:: Work to be completed ::
Go through the entries below and copy every line that holds the word "mkCliFlags".

Dataset entries:
Lemma device_strings k k' : pod_named k → pod_named k' →
  (podDeviceUUIDKey k = podDeviceUUIDKey k' ↔
     KNamespace k = KNamespace k' ∧ KPodUID k = KPodUID k' ∧ KUUID k = KUUID k') ∧
  (podDeviceIndexKey k = podDeviceIndexKey k' ↔
     KNamespace k = KNamespace k' ∧ KPodUID k = KPodUID k' ∧ KIndex k = KIndex k') ∧
  podDeviceUUIDKey k ≠ podDeviceIndexKey k'.
Proof.
  intros [Hn Hu] [Hn' Hu']. unfold podDeviceUUIDKey, podDeviceIndexKey.
  assert (∀ x y, KNamespace k +:+ "/" +:+ KPodUID k +:+ "/" +:+ x = KNamespace k' +:+ "/" +:+ KPodUID k' +:+ "/" +:+ y →
    KNamespace k = KNamespace k' ∧ KPodUID k = KPodUID k' ∧ x = y) as Hstrip.
  { intros x y H. destruct (slash_free_inj _ _ _ _ Hn Hn' H) as [? H'].
    by destruct (slash_free_inj _ _ _ _ Hu Hu' H') as [? ?]. }
  split; [|split].
  - split; [|by intros (-> & -> & ->)]. intros H. destruct (Hstrip ("uuid/" +:+ _) ("uuid/" +:+ _) H) as (? & ? & ?%str_app_inj_l). done.
  - split; [|by intros (-> & -> & ->)]. intros H. destruct (Hstrip ("index/" +:+ _) ("index/" +:+ _) H) as (? & ? & Hi%str_app_inj_l).
    split; [done|]. split; [done|].
    pose proof (decimal_value_FormatInt (KIndex k)) as Hv. rewrite Hi, decimal_value_FormatInt in Hv. by injection Hv.
  - intros H. by destruct (Hstrip ("uuid/" +:+ _) ("index/" +:+ _) H) as (_ & _ & ?).
Qed.
(** ** Whole seconds

    [int64(d.Seconds())] loses no whole second; rounding may add one. *)
Lemma Seconds_between t : 0 ≤ t ≤ int64_max → t / Second ≤ f_to_int64 (Seconds t) ≤ t / Second + 1.
Proof.
  intros Ht. unfold Seconds. rewrite Z.quot_div_nonneg, Z.rem_mod_nonneg by (unfold Second; lia).
  assert (Hq : 0 ≤ t / Second < 2 ^ 50).
  { unfold int64_max, Second in *. split; [apply Z.div_pos; lia|]. apply Z.div_lt_upper_bound; lia. }
  pose proof (Z.mod_pos_bound t Second ltac:(unfold Second; lia)) as Hr. set (a := t / Second) in *. set (r := t mod Second) in *.
  clearbody a r. destruct (Z.eq_dec r 0) as [->|Hr0].
  - change (f_div (f_of_int 0) (f_of_int Second)) with (f_of_int 0).
    rewrite f_add_int, Z.add_0_r, f_to_int64_int by lia. lia.
  - destruct (f_div_bound r Second 1) as (m & e & -> & Hm & He & Hle); [unfold Second in *; lia..|].
    destruct (Z.eq_dec a 0) as [->|Ha].
    + change (f_of_int 0) with f_zero. cbn [f_add SFadd f_zero]. apply f_to_int64_between; lia.
    + destruct (f_add_between a m e 1) as (m' & e' & -> & He' & Hle'); [lia..|]. by apply f_to_int64_between.
Qed.
(** [path] in the container is the same path of the node, with the given access. *)
Definition host_mounted (pod : PodSpec) (c : Container) (path : string) (readonly : bool) : Prop :=
  ∃ m v type, m ∈ VolumeMounts c ∧ MountPath m = path ∧ ReadOnly m = readonly ∧
    List.find (λ v, String.eqb (volume_name v) (mount_name m)) (Volumes pod) = Some v ∧ volume_source v = HostPath path type.

(** ** What the configuration asks for *)

Definition or_default (dflt s : string) : string := if negb (String.eqb s "") then s else dflt.

(** The width of the fields, in the API types. *)
Definition in_int32 (n : Z) : Prop := - 2 ^ 31 ≤ n < 2 ^ 31.
Definition option_all (P : Z → Prop) (o : option Z) : Prop := match o with Some n => P n | None => True end.

Definition agent_typed (s : FractioningAgentSpec) : Prop :=
  option_all in_int64 (RetryInterval s) ∧ option_all in_int64 (fa_StableThreshold s) ∧
  option_all in_int32 (fa_MaxRetries s) ∧ option_all in_int32 (ReadinessPort s).
Definition mps_typed (s : MpsDaemonSpec) : Prop :=
  option_all in_int64 (md_Backoff s) ∧ option_all in_int32 (md_MaxRetries s) ∧
  option_all in_int64 (md_StableThreshold s) ∧ option_all in_int64 (GracefulStopDelay s).

(** No field set. *)
Definition empty_agent (retroactive : bool) : FractioningAgentSpec :=
  mkFractioningAgentSpec "" None "" retroactive "" "" None None None None.

(** The settings of fractiond for a configured agent. *)
Definition agent_settings (d : fractiond.daemon) (opts : BuildOptions) (s : FractioningAgentSpec) : fractiond_cmd.cliFlags :=
  fractiond_cmd.mkCliFlags fractiond_cmd.DefaultPluginName fractiond_cmd.DefaultPluginIdx
    (or_default "/var/run/nri/nri.sock" (NRISocketPath s))
    (or_default "nvidia.com/container." (AnnotationPrefix s))
    "/run/nvidia-mps" (default false (FailOpen s))
    (fractiond.supportSMSharing d) (opt_NRIPluginEnabled opts)
    DefaultMapDir false (or_default "info" (fa_LogLevel s))
    (default (5 * GoTime.Second) (RetryInterval s)) (default (5 * GoTime.Minute) (fa_StableThreshold s))
    (default 0 (fa_MaxRetries s)) (default 8093 (ReadinessPort s))
    (RetroactiveEnforcement s) (or_default "/run/containerd/containerd.sock" (CRISocketPath s))
    (30 * GoTime.Second).

Definition mps_settings (d : mpsd.daemon) (s : MpsDaemonSpec) : mpsd_cmd.cliFlags :=
  mpsd_cmd.mkCliFlags
    (mkMpsdFlags mpsd_cmd.DefaultMPSBinary mpsd_cmd.DefaultMPSControlPort mpsd_cmd.DefaultMPSConfigPath
       (mpsd.auditLog d) (mpsd.supportSMSharing d) "/run/nvidia-mps" "/var/log/nvidia-mps"
       (default (5 * GoTime.Second) (md_Backoff s)) (default 5 (md_MaxRetries s))
       (default (5 * GoTime.Minute) (md_StableThreshold s)))
    (or_default "info" (md_LogLevel s)) (default (60 * GoTime.Second) (GracefulStopDelay s)).

Definition empty_names : MetricNamesSpec := mkMetricNamesSpec "" "" "".
Definition metrics_settings (m : MetricsAgentSpec) : metricsd_cmd.cliFlags :=
  let names := default empty_names (MetricNamesOverride m) in
  metricsd_cmd.mkCliFlags DefaultMapDir (or_default "info" (ma_LogLevel m)) true
    (or_default ":2112" (Address m)) (or_default "/metrics" (ma_Path m)) "/proc" DefaultCollectInterval 0
    (mkMetricNames (GPUMemoryUsedBytesName names) (GPUSMUtilizationPercentName names)
       (GPUSMUtilizationPercentNormalizedName names)).

(** ** Lemmas: flags through a chain of updates *)

Lemma lookup_update_ne flags n v m : String.eqb n m = false → lookup_flag (update_flag flags n v) m = lookup_flag flags m.
Proof. intros H. by rewrite lookup_update, H. Qed.

Lemma lookup_update_eq flags n v : lookup_flag (update_flag flags n v) n = (λ _, v) <$> lookup_flag flags n.
Proof. by rewrite lookup_update, String.eqb_refl. Qed.

Lemma lookup_update_opt_ne flags n o m : String.eqb n m = false → lookup_flag (update_opt flags n o) m = lookup_flag flags m.
Proof. intros H. rewrite lookup_update_opt. destruct o; by rewrite ?H. Qed.

Lemma lookup_update_opt_eq flags n o : lookup_flag (update_opt flags n o) n = (λ v, default v o) <$> lookup_flag flags n.
Proof. rewrite lookup_update_opt, String.eqb_refl. destruct o, (lookup_flag flags n); done. Qed.

(** Look a declared flag up through the updates. *)
Ltac skip_updates := repeat first [rewrite lookup_update_opt_ne by reflexivity | rewrite lookup_update_ne by reflexivity].
Ltac find_flag := skip_updates; rewrite ?lookup_update_opt_eq, ?lookup_update_eq; skip_updates.

Definition string_setting (s : string) : option value := if negb (String.eqb s "") then Some (VString s) else None.

Lemma string_arg_written flags n s0 s rest : good_name n = true → lookup_flag flags n = Some (VString s0) →
  Parse flags (fractiond.string_arg ("--" +:+ n) s ++ rest) = Parse (update_opt flags n (string_setting s)) rest.
Proof.
  intros Hn Hl. apply (Parse_written _ _ (VString s0)); [done|done|]. unfold string_setting, fractiond.string_arg.
  destruct (String.eqb s ""); cbn [negb]; [done|]. split; [done|]. by exists s.
Qed.

Lemma duration_arg_written flags n d0 o rest : good_name n = true → lookup_flag flags n = Some (VDuration d0) →
  option_all in_int64 o →
  Parse flags (fractiond.duration_arg ("--" +:+ n) o ++ rest) = Parse (update_opt flags n (VDuration <$> o)) rest.
Proof.
  intros Hn Hl Ho. apply (Parse_written _ _ (VDuration d0)); [done|done|]. destruct o as [d|]; cbn [fmap option_fmap option_map]; [|done].
  split; [done|]. by exists (DurationString d).
Qed.

Lemma in_int32_64 n : in_int32 n → in_int64 n.
Proof. unfold in_int32, in_int64, int64_min, int64_max. change (2 ^ 31) with 2147483648. lia. Qed.

Lemma int_arg_written flags n k o rest : good_name n = true → lookup_flag flags n = Some (VInt k) →
  option_all in_int32 o →
  Parse flags (fractiond.int_arg ("--" +:+ n) o ++ rest) = Parse (update_opt flags n (VInt <$> o)) rest.
Proof.
  intros Hn Hl Ho. apply (Parse_written _ _ (VInt k)); [done|done|]. destruct o as [i|]; cbn [fmap option_fmap option_map]; [|done].
  split; [done|]. exists (FormatInt i). split; [|done]. split; [|done].
  by apply in_int32_64.
Qed.

Lemma fail_open_written flags n b0 o rest : good_name n = true → lookup_flag flags n = Some (VBool b0) →
  Parse flags ((if default false o then ["--" +:+ n] else []) ++ rest) =
  Parse (update_opt flags n (if default false o then Some (VBool true) else None)) rest.
Proof. intros Hn Hl. destruct (default false o); [|done]. by apply (Parse_bare _ _ _ b0). Qed.

(** ** fractiond *)

(** The variables fractiond reads its defaults from. *)
Definition fractiond_env : list string :=
  ["NRI_SOCKET_PATH"; "SUPPORT_SM_SHARING"; "INJECT_CDI_DEVICE"; "MAP_DIR"; "LOG_POD_EVENTS"; "READINESS_PORT";
   "RETROACTIVE_ENFORCEMENT"; "CRI_SOCKET"].

(** The flags before parsing, when none of the variables is set. *)
Lemma fractiond_declared_default G : Forall (λ k, G k = "") fractiond_env → fractiond_cmd.declared G = fractiond_cmd.declared (λ _, "").
Proof.
  intros H. unfold fractiond_env in H. rewrite !list.Forall_cons in H. destruct_and!.
  unfold fractiond_cmd.declared, env.Str, env.Bool, env.Int.
  repeat match goal with E : G ?k = "" |- _ => rewrite !E; clear E end. reflexivity.
Qed.

(** Discharge what the argument lemmas ask of the flags so far. *)
Ltac declared_flag := first [reflexivity | find_flag; reflexivity | assumption].

Lemma FormatBool_flag flags n b0 b rest : good_name n = true → lookup_flag flags n = Some (VBool b0) →
  Parse flags ((("--" +:+ n +:+ "=") +:+ FormatBool b) :: rest) = Parse (update_flag flags n (VBool b)) rest.
Proof.
  intros Hn Hl. rewrite <- (Parse_equals flags n (FormatBool b) rest b0 b Hn Hl (ParseBool_FormatBool b)).
  by rewrite !str_app_assoc.
Qed.

(** The flags after the command line of a configured agent. *)
Definition agent_flags (d : fractiond.daemon) (opts : BuildOptions) (s : FractioningAgentSpec) (flags : FlagSet) : FlagSet :=
  let flags := update_flag flags "support-sm-sharing" (VBool (fractiond.supportSMSharing d)) in
  let flags := update_flag flags "inject-cdi-device" (VBool (opt_NRIPluginEnabled opts)) in
  let flags := update_opt flags "annotation-prefix" (string_setting (AnnotationPrefix s)) in
  let flags := update_opt flags "fail-open" (if default false (FailOpen s) then Some (VBool true) else None) in
  let flags := update_opt flags "socket-path" (string_setting (NRISocketPath s)) in
  let flags := update_opt flags "log-level" (string_setting (fa_LogLevel s)) in
  let flags := update_opt flags "retry-interval" (VDuration <$> RetryInterval s) in
  let flags := update_opt flags "stable-threshold" (VDuration <$> fa_StableThreshold s) in
  let flags := update_opt flags "max-retries" (VInt <$> fa_MaxRetries s) in
  let flags := update_opt flags "readiness-port" (VInt <$> ReadinessPort s) in
  let flags := update_flag flags "retroactive-enforcement" (VBool (RetroactiveEnforcement s)) in
  update_opt flags "cri-socket" (string_setting (CRISocketPath s)).

Lemma agent_args_parse d opts s : fractiond.fractioningSpec d = Some s → agent_typed s →
  Parse (fractiond_cmd.declared (λ _, "")) (fractiond.buildArgs d opts) = Ok (agent_flags d opts s (fractiond_cmd.declared (λ _, ""))).
Proof.
  intros Hs (H1 & H2 & H3 & H4). unfold fractiond.buildArgs, agent_flags. rewrite Hs. cbv zeta. cbn [app].
  rewrite (FormatBool_flag _ "support-sm-sharing" true) by reflexivity.
  rewrite (FormatBool_flag _ "inject-cdi-device" false) by reflexivity.
  rewrite (string_arg_written _ "annotation-prefix" DefaultAnnotationPrefix) by declared_flag.
  rewrite (fail_open_written _ "fail-open" false) by declared_flag.
  rewrite (string_arg_written _ "socket-path" fractiond_cmd.defaultNRISocketPath) by declared_flag.
  rewrite (string_arg_written _ "log-level" "info") by declared_flag.
  rewrite (duration_arg_written _ "retry-interval" (5 * GoTime.Second)) by declared_flag.
  rewrite (duration_arg_written _ "stable-threshold" (5 * GoTime.Minute)) by declared_flag.
  rewrite (int_arg_written _ "max-retries" 0) by declared_flag.
  rewrite (int_arg_written _ "readiness-port" 8093) by declared_flag. cbn [app].
  rewrite (FormatBool_flag _ "retroactive-enforcement" true) by declared_flag.
  rewrite <- (app_nil_r (fractiond.string_arg _ _)).
  rewrite (string_arg_written _ "cri-socket" fractiond_cmd.defaultCRISocketPath) by declared_flag.
  reflexivity.
Qed.

Lemma get_string_setting flags n s0 s : lookup_flag flags n = Some (VString s0) →
  match (λ v, default v (string_setting s)) <$> lookup_flag flags n with Some (VString t) => t | _ => "" end = or_default s0 s.
Proof. intros ->. unfold string_setting, or_default. by destruct (String.eqb s ""). Qed.

Lemma agent_flags_settings d opts s :
  fractiond_cmd.of_flags (agent_flags d opts s (fractiond_cmd.declared (λ _, ""))) = agent_settings d opts s.
Proof.
  unfold fractiond_cmd.of_flags, agent_settings, agent_flags, get_string, get_bool, get_int, get_duration. cbv zeta.
  f_equal.
  all: find_flag; first [reflexivity | by apply get_string_setting | cbn].
  - by destruct (default false (FailOpen s)).
  - by destruct (RetryInterval s).
  - by destruct (fa_StableThreshold s).
  - by destruct (fa_MaxRetries s).
  - by destruct (ReadinessPort s).
Qed.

:: Exercise result ::
  fractiond_cmd.mkCliFlags fractiond_cmd.DefaultPluginName fractiond_cmd.DefaultPluginIdx
  mpsd_cmd.mkCliFlags
  metricsd_cmd.mkCliFlags DefaultMapDir (or_default "info" (ma_LogLevel m)) true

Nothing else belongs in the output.